В результате «Войны крестов» индейская территория стала фактически независимым государством. Правительство в Мехико неоднократно пыталось вернуть эти земли под своё управление. В 1899 году диктатор Порфирио Диас направил карательную экспедицию, которая захватила священный город майя, но индейцы унесли кресты в глубь сельвы. Разразившаяся с начала XX века гражданская война в Мексике отвлекла внимание от Юкатана, и в 1915 году индейцы вернулись в свою столицу. Здесь снова прозвучал голос крестов: они повелевали убивать каждого белого, ступившего на землю Кинтана-Роо.
Только в 1935 году правительство пошло на мир с индейцами. Их вождь официально был произведён в генералы, награждён орденом и назначен правителем свободной индейской территории. Его преемники по сей день беспрепятственно избираются индейцами, а центральное правительство не вмешивается в их жизнь. Майя верят, что мирный договор 1935 года принёс им победу над Мексикой и над всем миром белых.
А что же «говорящие кресты»? Они перенесены в новую столицу майя — Чампон, где по сей день находятся в святилище. Культ говорящих крестов является официальной религией свободной индейской территории. Но голоса их давно не слышно…
ВЕЩИ ВОКРУГ НАС ЖИВЫЕ!
Вера Климова, машинистка:
Я на одной и той же пишущей машинке работаю вот уже пятнадцать лет. Привыкла к ней, как к частице самой себя. И стоит кому-либо в моё отсутствие «постучать» на ней, я узнаю об этом сразу же, сделав буквально несколько ударов по клавишам. Как? Не знаю, но буквально ощущаю, что моя машинка побывала под чужими руками; она мне об этом «рассказывает»… Как-то иначе себя ведёт, у неё другой звук, другая мягкость при движении каретки, другая упругость клавишей, от неё как будто веет другим духом. А проходит какое-то время, она «приходит» в себя и становится снова только моей, привычной, даже — родной.
Юрий Башмет, музыкант:
Мой альт — старый, хороший инструмент — живое существо. У меня есть двойной футляр, в котором я в поездках вожу не только альт, но и скрипку. Так вот, альту это не нравится. Он несколько дней на меня обижается за это, я это ощущаю и по звучанию; и руками; и ещё как-то необъяснимо.

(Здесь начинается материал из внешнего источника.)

(** ** Properties *)

(** The record of a message is read up to its extensions, with steps enough for
    them. *)
Lemma record_loop rv v random sessionID suites compression exts :
  hello_ok (message v random sessionID suites compression exts) -> Forall is_u16 suites -> 0x0300 <= rv <= 0x0304 ->
  let hs := hello_bytes (message v random sessionID suites compression exts) in
  len (extensions_bytes exts) < 65500 /\
  exists k, Compute (record_of rv (len hs) hs) =
    parse_loop (length exts + S k) (mkClientHello v suites [] [] [] [] [] []) (extensions_bytes exts).
Proof.
  intros Hok Hs Hrv hs. pose proof (ok_len _ Hok) as Hl.
  assert (len hs = 4 + len (hello_body (message v random sessionID suites compression exts))) as Ht by (unfold hs, hello_bytes; by_len).
  split. { unfold hello_body, message in Hl. cbn [TlsFragment.random TlsFragment.sessionID TlsFragment.suites
    TlsFragment.compression TlsFragment.extensions] in Hl. by_len. }
  unfold Compute. pose proof (parseSegment_record (length (record_of rv (len hs) hs)) rv hs [] Hrv ltac:(lia)) as Hp. rewrite app_nil_r in Hp. rewrite Hp.
  unfold hs. rewrite parseHandshake_message by done. fold hs.
  assert (length exts + 1 <= length (record_of rv (len hs) hs))%nat as Hlen.
  { pose proof (extensions_bytes_length exts) as He. unfold hs. rewrite hello_parts. unfold record_of.
    rewrite !length_app. cbn [TlsFragment.extensions message length be16]. lia. }
  exists (length (record_of rv (len hs) hs) - length exts - 1)%nat. f_equal. lia.
Qed.

Lemma reads_message rv v random sessionID suites compression es :
  hello_ok (message v random sessionID suites compression (map wire es)) -> Forall is_u16 suites -> Forall fits es -> 0x0300 <= rv <= 0x0304 ->
  let hs := hello_bytes (message v random sessionID suites compression (map wire es)) in
  Compute (record_of rv (len hs) hs) = Returns (inr (fingerprint v suites es)).
Proof.
  intros Hok Hs HF Hrv hs. destruct (record_loop rv v random sessionID suites compression (map wire es)) as (Hl & k & Hk); try done.
  fold hs in Hk. rewrite Hk, length_map, <- (app_nil_r (map wire es)). rewrite parse_loop_reads; [by rewrite foldl_note | done | rewrite app_nil_r; lia].
Qed.

Lemma overrun_panics rv v random sessionID suites compression es typ body more :
  let exts := map wire es ++ (typ, body) :: more in
  hello_ok (message v random sessionID suites compression exts) -> Forall is_u16 suites -> Forall fits es -> overruns typ body -> 0x0300 <= rv <= 0x0304 ->
  let hs := hello_bytes (message v random sessionID suites compression exts) in
  Compute (record_of rv (len hs) hs) = Panics.
Proof.
  intros exts Hok Hs HF Hov Hrv hs. destruct (record_loop rv v random sessionID suites compression exts) as (Hl & k & Hk); try done.
  fold hs in Hk. pose proof (ok_types _ Hok) as Ht. unfold message, exts in Ht. cbn [TlsFragment.extensions] in Ht.
  rewrite Forall_app, list.Forall_cons in Ht. destruct Ht as (_ & [Htyp Hbody] & _). cbn [fst snd] in *.
  rewrite Hk. unfold exts in *. rewrite length_app, length_map. cbn [length]. rewrite <- Nat.add_assoc, parse_loop_reads by (done || lia).
  rewrite extension_bytes_cons. replace (S (length more) + S k)%nat with (S (length more + S k)) by lia.
  unfold extensions_bytes in Hl. rewrite map_app, concat_app, len_app in Hl. fold (extensions_bytes ((typ, body) :: more)) in Hl.
  rewrite extension_bytes_cons in Hl. pose proof (len_nonneg (concat (map extension_bytes (map wire es)))).
  rewrite parse_loop_round by (done || by_len). by rewrite note_overruns.
Qed.

(** C31. The fingerprint parser reads back what a client wrote: for every ClientHello
    of TLS 1.0 to 1.3 whose fields fit their length prefixes, in a record of any of
    these versions, the parser succeeds and gives the version, the cipher suites, the
    types of the extensions in order, the last server name, the last lists of curves
    and of point formats, and all supported versions and signature algorithms. *)
Theorem ja3_reads_hello rv v random sessionID suites compression es :
  hello_ok (message v random sessionID suites compression (map wire es)) -> Forall is_u16 suites -> Forall fits es -> 0x0300 <= rv <= 0x0304 ->
  let hs := hello_bytes (message v random sessionID suites compression (map wire es)) in
  Compute (record_of rv (len hs) hs) = Returns (inr (mkClientHello v suites (map (fun e => fst (wire e)) es)
    (default [] (list.last (groups es))) (default [] (list.last (formats es))) (concat (versions_in es)) (concat (schemes es))
    (default [] (list.last (names es))))).
Proof. apply reads_message. Qed.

Лаврентий Рожков, программист:
У меня с компьютером сложились довольно интересные отношения. Стоит мне даже недолго поработать на другом, стоящем в том же кабинете или в совершенно другом, он об этом каким-то образом узнаёт и… ревнует, даёт мне об этом понять: едва заметно капризничает, работает чуть медленнее, как бы неохотно, намекает на то, что может дать сбой или ошибиться. Мне приходится с ним мысленно разговаривать приблизительно так: «Ну ладно, дружище, прости, я тебя люблю больше других; работать на другом пришлось просто по необходимости…» И это его успокаивает, он меня «прощает» и дальше работает, как обычно, прекрасно.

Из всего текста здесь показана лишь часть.